L'Usine Nouvelle. - Comment décrivez-vous les relations entre donneurs d’ordres et sous-traitants dans l’automobile ?

Eric Esperance. - Elles sont ambiguës, dans le style "je t’aime moi non plus". Chacun a besoin de l’autre pour exister. Le donneur d’ordres ne peut vivre sans la R & D et les innovations apportées par ses sous-traitants de rang 1. Et inversement, ce dernier a besoin du donneur d’ordres pour vendre ses innovations. Le prix des innovations est donc durement négocié, avec une pression telle sur les coûts que tous deux se retrouvent assez vite dans le piège de voir qui a le plus besoin de l’autre.

La filière aéronautique, mieux intégrée, évite-t-elle cet écueil ?

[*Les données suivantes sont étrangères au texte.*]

(** X12.  Under each of the four layouts, at an instant with a four-digit
    year: the label [genSuffixStr] of part_001 writes is the clock reading in
    that layout, and [isOverdue] of the three versions reads a label so
    written back as the start of its day, hour, minute or second in the local
    zone; the answer is whether that start lies more than [Duration * Rotate]
    before the clock reading (before the [now] handed down, in src/log.go),
    and nothing is logged. *)
Theorem written_label_is_read_back (loc : gotime.Location) (t : gotime.Time)
    (layout : string) :
  spec.granular layout ->
  0 <= gotime.year (gotime.civil loc t) <= 9999 ->
  (forall l w0,
     Part001.suffixFormat l = layout -> os.local w0 = loc -> os.now w0 = t ->
     (Part001.genSuffixStr l w0).1 = gotime.Format loc t layout)
  /\ (forall l w,
        Part001.suffixFormat l = layout -> os.local w = loc -> os.later w = [] ->
        spec.window_fits (Part001.Duration (Part001.param l)) (Part001.Rotate (Part001.param l)) ->
        Part001.isOverdue l (gotime.Format loc t layout) w
        = (Part001.Duration (Part001.param l) * Part001.Rotate (Part001.param l)
           <? os.now w - spec.label_start loc t layout, w))
  /\ (forall l cfg now w,
        LogGo.suffixFormat l = layout -> LogGo.rotateCfg l = Some cfg -> os.local w = loc ->
        spec.window_fits (LogGo.rcDuration cfg) (LogGo.rcRotate cfg) ->
        LogGo.isOverdue l now (gotime.Format loc t layout) w
        = Some (LogGo.rcDuration cfg * LogGo.rcRotate cfg <? now - spec.label_start loc t layout, w))
  /\ (forall l cfg w,
        Part000.suffixFormat l = layout -> Part000.rotateCfg l = Some cfg ->
        os.local w = loc -> os.later w = [] ->
        spec.window_fits (Part000.rcDuration cfg) (Part000.rcRotate cfg) ->
        Part000.isOverdue l (gotime.Format loc t layout) w
        = Some (Part000.rcDuration cfg * Part000.rcRotate cfg
                <? os.now w - spec.label_start loc t layout, w)).
Proof.
  intros Hg Hy. pose proof (label_round_trip loc t layout Hg Hy) as RT.
  split; [| split; [| split]].
  - intros l w0 Hf Hloc Hnow. unfold Part001.genSuffixStr.
    rewrite Hf, (granular_not_empty _ Hg).
    assert (Hl : os.local (os.Now w0).2 = os.local w0)
      by (unfold os.Now; destruct (os.later w0); reflexivity).
    assert (Hn : (os.Now w0).1 = os.now w0) by reflexivity.
    destruct (os.Now w0) as [t0 w1]. cbn [fst snd] in *. congruence.
  - intros l w Hf Hloc Hlt Hwin. unfold Part001.isOverdue.
    rewrite Hf, Hloc, RT, (Now_frozen w Hlt).
    unfold gotime.dur_mul. unfold spec.window_fits in Hwin.
    rewrite wrap64_small by lia. rewrite Sub_gt_iff by exact Hwin.
    destruct (_ <? _); reflexivity.
  - intros l cfg now w Hf Hcfg Hloc Hwin. unfold LogGo.isOverdue.
    rewrite Hf, Hloc, RT, Hcfg. cbn [mbind option_bind].
    unfold gotime.dur_mul. unfold spec.window_fits in Hwin.
    rewrite wrap64_small by lia. rewrite Sub_gt_iff by exact Hwin.
    destruct (_ <? _); reflexivity.
  - intros l cfg w Hf Hcfg Hloc Hlt Hwin. unfold Part000.isOverdue.
    rewrite Hf, Hloc, RT, (Now_frozen w Hlt), Hcfg. cbn [mbind option_bind].
    unfold gotime.dur_mul. unfold spec.window_fits in Hwin.
    rewrite wrap64_small by lia. rewrite Sub_gt_iff by exact Hwin.
    destruct (_ <? _); reflexivity.
Qed.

Dans l’automobile, les bonnes pratiques sont d’étrangler le sous-traitant. La moitié du temps, il meurt. L’aéronautique veut remettre de la concurrence, mais ne va pas jusque-là car son réseau de sous-traitants n’est pas aussi dense. Si l’un meurt, plus personne ne peut faire les pièces. En raison aussi des faibles volumes et des risques très élevés, l’aéro a développé une politique de partenariats fondée sur le partage des risques. L’avionneur est prêt à payer une partie de la R & D du sous-traitant. Cette relation n’existe pratiquement pas dans l’automobile, même si le dialogue commence à changer, car les investissements sont de plus en plus importants. Pour une voiture autonome, ce n’est pas 10 millions d’euros qu’il faut mettre sur la table, c’est 1 milliard.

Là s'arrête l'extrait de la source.